1 An α2‐adrenoceptor antagonist, idazoxan, that binds to both α2‐adrenoceptors and to imidazoline sites (IR), has been used to characterize human placental IR. Human placenta is shown to be the richest source of IR (1800 ± 100 fmol mg−1 protein; Kd 38.9 ± 3.4 nm). 2 Primary cells derived from human placenta and grown in monolayers, also displayed a high density of receptors (3209 ± 136 fmol mg−1 in cytotrophoblasts and 3642 ± 144 fmol mg−1 protein in syncytiotrophoblast enriched cell culture). 3 [3H]‐idazoxan did not show binding characteristics of α2‐adrenoceptors in human placental membranes or human trophoblastic cells, thus making it a ligand of choice to study the imidazoline site.
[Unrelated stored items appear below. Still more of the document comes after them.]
(* ===== verification/Process.v ===== *)
(** * Shutting a process down

    Models [process::shutdown] and [process::wait_for_shutdown] (src/process.cpp) with the
    mutex and the condition of the process, and the signal handler that calls the former in a
    thread that may be anywhere in the latter. *)
From S2P Require Import Prelude Outcomes.

(** Where a thread that calls [wait_for_shutdown] is: before the lock is taken (at first, and
    when it is woken up), with the lock and about to test the condition, asleep, or done. *)
Inductive wait_point := wait_lock | wait_test | wait_asleep | wait_done.

#[global] Instance wait_point_eq_dec : EqDecision wait_point.
Proof. solve_decision. Defined.

(** [config_type], and the threads that wait. *)
Record process_state := mk_process_state {
  shutdown_now : bool;
  shutdown_mutex : option nat;  (* the thread that holds it between two steps *)
  waiters : list wait_point
}.

(** [create_config], and a number of threads that are going to wait. *)
Definition create_config (n : nat) : process_state := mk_process_state false None (replicate n wait_lock).

Definition at_point (i : nat) (w : wait_point) (st : process_state) : process_state :=
  mk_process_state (shutdown_now st) (shutdown_mutex st) (<[i := w]> (waiters st)).

Definition holds (i : option nat) (st : process_state) : process_state :=
  mk_process_state (shutdown_now st) i (waiters st).

(** [notify_all]. *)
Definition wake (w : wait_point) : wait_point := match w with wait_asleep => wait_lock | w => w end.

(** The body of [shutdown], under the lock. *)
Definition shutdown_locked (st : process_state) : process_state :=
  if shutdown_now st then st
  else mk_process_state true (shutdown_mutex st) (wake <$> waiters st).

(** What can happen next: a thread goes on in [wait_for_shutdown], or wakes up without a
    reason; another thread calls [shutdown]; a signal arrives in a thread that waits. *)
Inductive process_op := op_go (i : nat) | op_wake (i : nat) | op_shutdown | op_signal (i : nat).

(** One step: whether it was possible.  A thread that waits for a lock it holds itself is a
    [Deadlock]. *)
Definition process_step (op : process_op) : comp process_state bool := fun st =>
  match op with
  | op_go i =>
      match waiters st !! i with
      | Some wait_lock =>
          match shutdown_mutex st with
          | None => Done true (holds (Some i) (at_point i wait_test st))
          | Some _ => Done false st
          end
      | Some wait_test =>
          Done true (holds None (at_point i (if shutdown_now st then wait_done else wait_asleep) st))
      | _ => Done false st
      end
  | op_wake i =>
      match waiters st !! i with
      | Some wait_asleep => Done true (at_point i wait_lock st)
      | _ => Done false st
      end
  | op_shutdown =>
      match shutdown_mutex st with None => Done true (shutdown_locked st) | Some _ => Done false st end
  | op_signal i =>
      match waiters st !! i with
      | None | Some wait_done => Done false st
      | Some _ =>
          match shutdown_mutex st with
          | None => Done true (shutdown_locked st)
          | Some j => if bool_decide (i = j) then Deadlock else Done false st
          end
      end
  end.

(** A run; the result tells how many of its steps were possible. *)
Fixpoint process_run (ops : list process_op) : comp process_state nat :=
  match ops with
  | [] => mret 0%nat
  | op :: ops' => b ← process_step op; n ← process_run ops'; mret (if b : bool then S n else n)
  end.

(** ** Nobody sleeps through a shutdown *)

Record process_ok (st : process_state) : Prop := mk_process_ok {
  po_holder : forall i, shutdown_mutex st = Some i <-> waiters st !! i = Some wait_test;
  po_asleep : shutdown_now st = true -> Forall (fun w => w <> wait_asleep) (waiters st);
  po_done : shutdown_now st = false -> Forall (fun w => w <> wait_done) (waiters st)
}.

Lemma create_config_ok n : process_ok (create_config n).
Proof.
  split; cbn.
  - intros i. split; [done|]. by intros [? _]%lookup_replicate.
  - done.
  - intros _. by apply Forall_replicate.
Qed.

Lemma shutdown_locked_ok st : process_ok st -> shutdown_mutex st = None ->
  process_ok (shutdown_locked st) /\ shutdown_now (shutdown_locked st) = true.
Proof.
  intros Hok Hm. unfold shutdown_locked. destruct (shutdown_now st) eqn:En; [done|].
  split; [|done]. destruct Hok as [Hh _ _]. split; cbn; [|intros _|done].
  - intros i. rewrite (Hh i), list_lookup_fmap. destruct (waiters st !! i) as [[]|]; cbn; split; congruence.
  - apply Forall_fmap, Forall_true. by intros [].
Qed.

(** A thread that moves, with the mutex as it is then. *)
Lemma move_ok st i w w' m :
  process_ok st -> waiters st !! i = Some w ->
  (shutdown_mutex st = None \/ shutdown_mutex st = Some i) ->
  m = (if bool_decide (w' = wait_test) then Some i else None) ->
  (w' = wait_asleep -> shutdown_now st = false) -> (w' = wait_done -> shutdown_now st = true) ->
  process_ok (holds m (at_point i w' st)).
Proof.
  intros [Hh Ha Hd] Hi Hm -> Hs He. pose proof (lookup_lt_Some _ _ _ Hi) as Hl. split; cbn.
  - intros j. destruct (decide (i = j)) as [<-|Hne].
    + rewrite list_lookup_insert_eq by done. case_bool_decide; split; congruence.
    + rewrite list_lookup_insert_ne by done. rewrite <- Hh.
      case_bool_decide; (split; [congruence|]); destruct Hm; congruence.
  - intros Hn. apply Forall_insert; [by apply Ha|]. intros E. rewrite Hs in Hn; done.
  - intros Hn. apply Forall_insert; [by apply Hd|]. intros E. rewrite He in Hn; done.
Qed.

Lemma process_step_ok op st b st' : process_ok st -> process_step op st = Done b st' -> process_ok st'.
Proof.
  intros Hok. destruct op as [i|i| |i]; cbn.
  - destruct (waiters st !! i) as [[]|] eqn:Ei; try by intros [= _ <-].
    + destruct (shutdown_mutex st) eqn:Em; intros [= _ <-]; [done|]. by apply (move_ok st i wait_lock); auto.
    + assert (shutdown_mutex st = Some i) as Em by (by apply (po_holder st Hok)).
      intros [= _ <-]. apply (move_ok st i wait_test); auto; destruct (shutdown_now st); done.
  - destruct (waiters st !! i) as [[]|] eqn:Ei; try by intros [= _ <-]. intros [= _ <-].
    destruct Hok as [Hh Ha Hd]. split; cbn.
    + intros j. rewrite Hh. destruct (decide (i = j)) as [<-|Hne]; [|by rewrite list_lookup_insert_ne].
      rewrite list_lookup_insert_eq by (by eapply lookup_lt_Some). rewrite Ei. split; congruence.
    + intros Hn. by apply Forall_insert; [apply Ha|].
    + intros Hn. by apply Forall_insert; [apply Hd|].
  - destruct (shutdown_mutex st) eqn:Em; intros [= _ <-]; [done|]. by apply shutdown_locked_ok.
  - destruct (waiters st !! i) as [[]|]; destruct (shutdown_mutex st) eqn:Em; try case_bool_decide;
      intros [= _ <-]; try done; by apply shutdown_locked_ok.
Qed.

Lemma process_run_ok ops : forall st n st', process_ok st -> process_run ops st = Done n st' -> process_ok st'.
Proof.
  induction ops as [|op ops IH]; intros st n st' Hok; cbn; [by intros [= _ <-]|].
  unfold mbind, comp_bind. destruct (process_step op st) as [b st1|st1| |] eqn:E; try done.
  destruct (process_run ops st1) as [k st2|st2| |] eqn:E2; try done. intros [= _ <-].
  eapply IH; [|exact E2]. by eapply process_step_ok.
Qed.

Lemma process_step_length op st b st' : process_step op st = Done b st' -> length (waiters st') = length (waiters st).
Proof.
  destruct op as [i|i| |i]; cbn; unfold shutdown_locked;
    repeat case_match; intros; simplify_eq; cbn; rewrite ?length_insert, ?length_fmap; done.
Qed.

Lemma process_run_length ops : forall st n st',
  process_run ops st = Done n st' -> length (waiters st') = length (waiters st).
Proof.
  induction ops as [|op ops IH]; intros st n st'; cbn; [by intros [= _ <-]|].
  unfold mbind, comp_bind. destruct (process_step op st) as [b st1|st1| |] eqn:E; try done.
  destruct (process_run ops st1) as [k st2|st2| |] eqn:E2; try done. intros [= _ <-].
  rewrite (IH _ _ _ E2). by eapply process_step_length.
Qed.

(** The steps that a thread that is not asleep has left. *)
Definition steps_left (w : wait_point) : nat := match w with wait_lock => 2 | wait_test => 1 | _ => 0 end.
Definition all_steps_left (st : process_state) : nat := sum_list_with steps_left (waiters st).

Lemma sum_steps_bound (l : list wait_point) : (sum_list_with steps_left l <= 2 * length l)%nat.
Proof. induction l as [|[] l IH]; cbn in *; lia. Qed.

(** Every step of a thread towards its end leaves one step less. *)
Lemma go_decreases i st b st' : shutdown_now st = true -> process_step (op_go i) st = Done b st' ->
  shutdown_now st' = true /\ (all_steps_left st' + (if b : bool then 1 else 0) = all_steps_left st)%nat.
Proof.
  unfold all_steps_left. intros Hn. cbn. rewrite Hn.
  destruct (waiters st !! i) as [[]|] eqn:Ei; try (intros [= <- <-]; split; [done|lia]).
  - destruct (shutdown_mutex st); intros [= <- <-]; (split; [done|]); cbn; [lia|].
    pose proof (sum_list_with_insert steps_left (waiters st) i _ wait_test Ei) as H. cbn in H. lia.
  - intros [= <- <-]. split; [done|]. pose proof (sum_list_with_insert steps_left (waiters st) i _ wait_done Ei) as H. cbn in *. lia.
Qed.

Lemma go_run_bound turns : forall st k st', shutdown_now st = true ->
  process_run (op_go <$> turns) st = Done k st' -> (k + all_steps_left st' = all_steps_left st)%nat.
Proof.
  induction turns as [|i turns IH]; intros st k st' Hn; cbn [fmap list_fmap process_run]; [by intros [= <- <-]|].
  unfold mbind, comp_bind. destruct (process_step (op_go i) st) as [b st1|st1| |] eqn:E; try done.
  destruct (go_decreases i st b st1 Hn E) as [Hn1 H1].
  destruct (process_run (op_go <$> turns) st1) as [k1 st2|st2| |] eqn:E2; try done. intros [= <- <-].
  specialize (IH _ _ _ Hn1 E2). destruct b; lia.
Qed.

(** Someone can go on while not all are done. *)
Lemma can_go st : process_ok st -> shutdown_now st = true -> Exists (fun w => w <> wait_done) (waiters st) ->
  exists i st', process_step (op_go i) st = Done true st'.
Proof.
  intros [Hh Ha Hd] Hn He. destruct (shutdown_mutex st) as [j|] eqn:Em.
  - assert (waiters st !! j = Some wait_test) as Ej by (by apply Hh). exists j. cbn. rewrite Ej. by eexists.
  - apply Exists_exists in He as (w & (i & Ei)%list_elem_of_lookup & Hw). exists i. cbn. rewrite Ei, Em.
    specialize (Ha Hn). rewrite Forall_lookup in Ha. destruct w; [by eexists|by eexists|by destruct (Ha _ _ Ei)|done].
Qed.

(** Without signals nothing is stuck. *)
Lemma no_signal_done ops : forall st, Forall (fun op => forall i, op <> op_signal i) ops ->
  exists n st', process_run ops st = Done n st'.
Proof.
  induction ops as [|op ops IH]; intros st Hs; [by do 2 eexists|]. inversion_clear Hs as [|? ? Hop Hops].
  assert (exists b st1, process_step op st = Done b st1) as (b & st1 & E).
  { destruct op as [i|i| |i]; cbn; [| | |by destruct (Hop i)]; repeat case_match; by do 2 eexists. }
  cbn [process_run]. unfold mbind, comp_bind. rewrite E. destruct (IH st1 Hops) as (n & st2 & ->).
  by do 2 eexists.
Qed.

(** A signal that arrives in the thread that holds the mutex. *)
Definition signal_while_locked (ops : list process_op) (st0 : process_state) : Prop :=
  exists before i after k st,
    ops = before ++ op_signal i :: after /\ process_run before st0 = Done k st /\ shutdown_mutex st = Some i.

Lemma process_run_cons op ops st b st1 : process_step op st = Done b st1 ->
  process_run (op :: ops) st = match process_run ops st1 with
                               | Done n st2 => Done (if b : bool then S n else n) st2
                               | o => o
                               end.
Proof. intros E. cbn [process_run]. unfold mbind, comp_bind. rewrite E. by destruct (process_run ops st1). Qed.

(** A step is done, or it is such a signal. *)
Lemma step_cases op st : process_ok st ->
  (exists b st1, process_step op st = Done b st1 /\ forall i, op = op_signal i -> shutdown_mutex st <> Some i)
  \/ (process_step op st = Deadlock /\ exists i, op = op_signal i /\ shutdown_mutex st = Some i).
Proof.
  intros [Hh _ _]. destruct op as [i|i| |i]; cbn; [left; repeat case_match; by do 2 eexists..|].
  assert (shutdown_mutex st = Some i -> waiters st !! i = Some wait_test) as Ht by apply Hh.
  destruct (waiters st !! i) as [[]|] eqn:Ei; try destruct (shutdown_mutex st) as [j|] eqn:Em;
    try (case_bool_decide as Eij; [subst j|]); try (left; do 2 eexists; split; [reflexivity|]; intros ? [= <-] E;
      first [discriminate|by specialize (Ht E)|congruence]); right; split; eauto.
Qed.

(** A run is stuck exactly when such a signal arrives. *)
Lemma run_cases ops : forall st0, process_ok st0 ->
  ((exists k st, process_run ops st0 = Done k st) \/ process_run ops st0 = Deadlock)
  /\ (process_run ops st0 = Deadlock <-> signal_while_locked ops st0).
Proof.
  induction ops as [|op ops IH]; intros st0 Hok.
  { split; [left; by do 2 eexists|]. split; [done|]. intros (before & ? & ? & ? & ? & E & _). by destruct before. }
  destruct (step_cases op st0 Hok) as [(b & st1 & E & Hns)|(E & i & -> & Hm)].
  - destruct (IH st1 (process_step_ok _ _ _ _ Hok E)) as [Hcase Hiff].
    rewrite (process_run_cons _ _ _ _ _ E). split.
    { destruct Hcase as [(k & st & ->)| ->]; [left; by do 2 eexists|by right]. }
    transitivity (process_run ops st1 = Deadlock); [by destruct (process_run ops st1)|]. rewrite Hiff. split.
    + intros (before & i & after & k & st & -> & Hr & Hm). exists (op :: before), i, after.
      rewrite (process_run_cons _ _ _ _ _ E), Hr. do 2 eexists. by split_and!.
    + intros (before & i & after & k & st & Hops & Hr & Hm). destruct before as [|op' before].
      { injection Hops as -> ->. injection Hr as _ <-. by destruct (Hns i). }
      injection Hops as <- ->. rewrite (process_run_cons _ _ _ _ _ E) in Hr.
      destruct (process_run before st1) as [k1 st2|st2| |] eqn:E1; try done. injection Hr as _ ->.
      by exists before, i, after, k1, st.
  - assert (process_run (op_signal i :: ops) st0 = Deadlock) as ->.
    { cbn [process_run]. unfold mbind, comp_bind. by rewrite E. }
    split; [by right|]. split; [|done]. intros _. by exists [], i, ops, 0%nat, st0.
Qed.



(** ** Deviation *)

(** The signal handler takes the mutex: a signal that arrives in a thread that is about to
    wait finds the mutex taken by this thread itself, and the process never shuts down. *)
Lemma signal_while_locked_deadlocks : process_run [op_go 0; op_signal 0] (create_config 1) = Deadlock.
Proof. vm_compute. reflexivity. Qed.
The tissue appeared to be lacking α2‐adrenoceptors in that other α2‐adrenoceptor ligands, [3H]‐rauwolscine and [3H]‐clonidine, do not bind to α2‐adrenoceptors in human placenta. 4 IRs are localized on the cell surface, as determined by the release of bound [3H]‐idazoxan from cells, when washed with high ionic/acidic medium. 5 Imidazoline receptors of human placenta display high affinity for amiloride (72 ± 27 nm). The high affinity was used as a criterion to classify IR to IRa subtype (placenta, rabbit kidney, rabbit liver and rabbit adipose cells) as opposed to the IRb subtype which display low affinity for amiloride (> 2 μm, in all the other tissues). 6 Several novel ligands comprising a guanido functional group attached to an aromatic residue (e.g. benziliden‐amino‐guanidine (BAG), guanido pyrole) display pronounced selectivity for IR over the α2‐adrenoceptors as the affinity of BAG is about 40 fold higher (Kd = 18.9 ± 13.8 nm in human placenta), than the affinity for α2‐adrenoceptors (Kd = 768 ± 299 nm in human platelets). Imidazoline sites bind selectively BAG and other guanido ligands thus indicating a distinct structural requirement at its site of binding. 7 K+ channel blockers and monovalent ions (e.g. Cs+ and NH4+) interfere with idazoxan binding to IR, indicating a possible involvement of IR in K+ transport.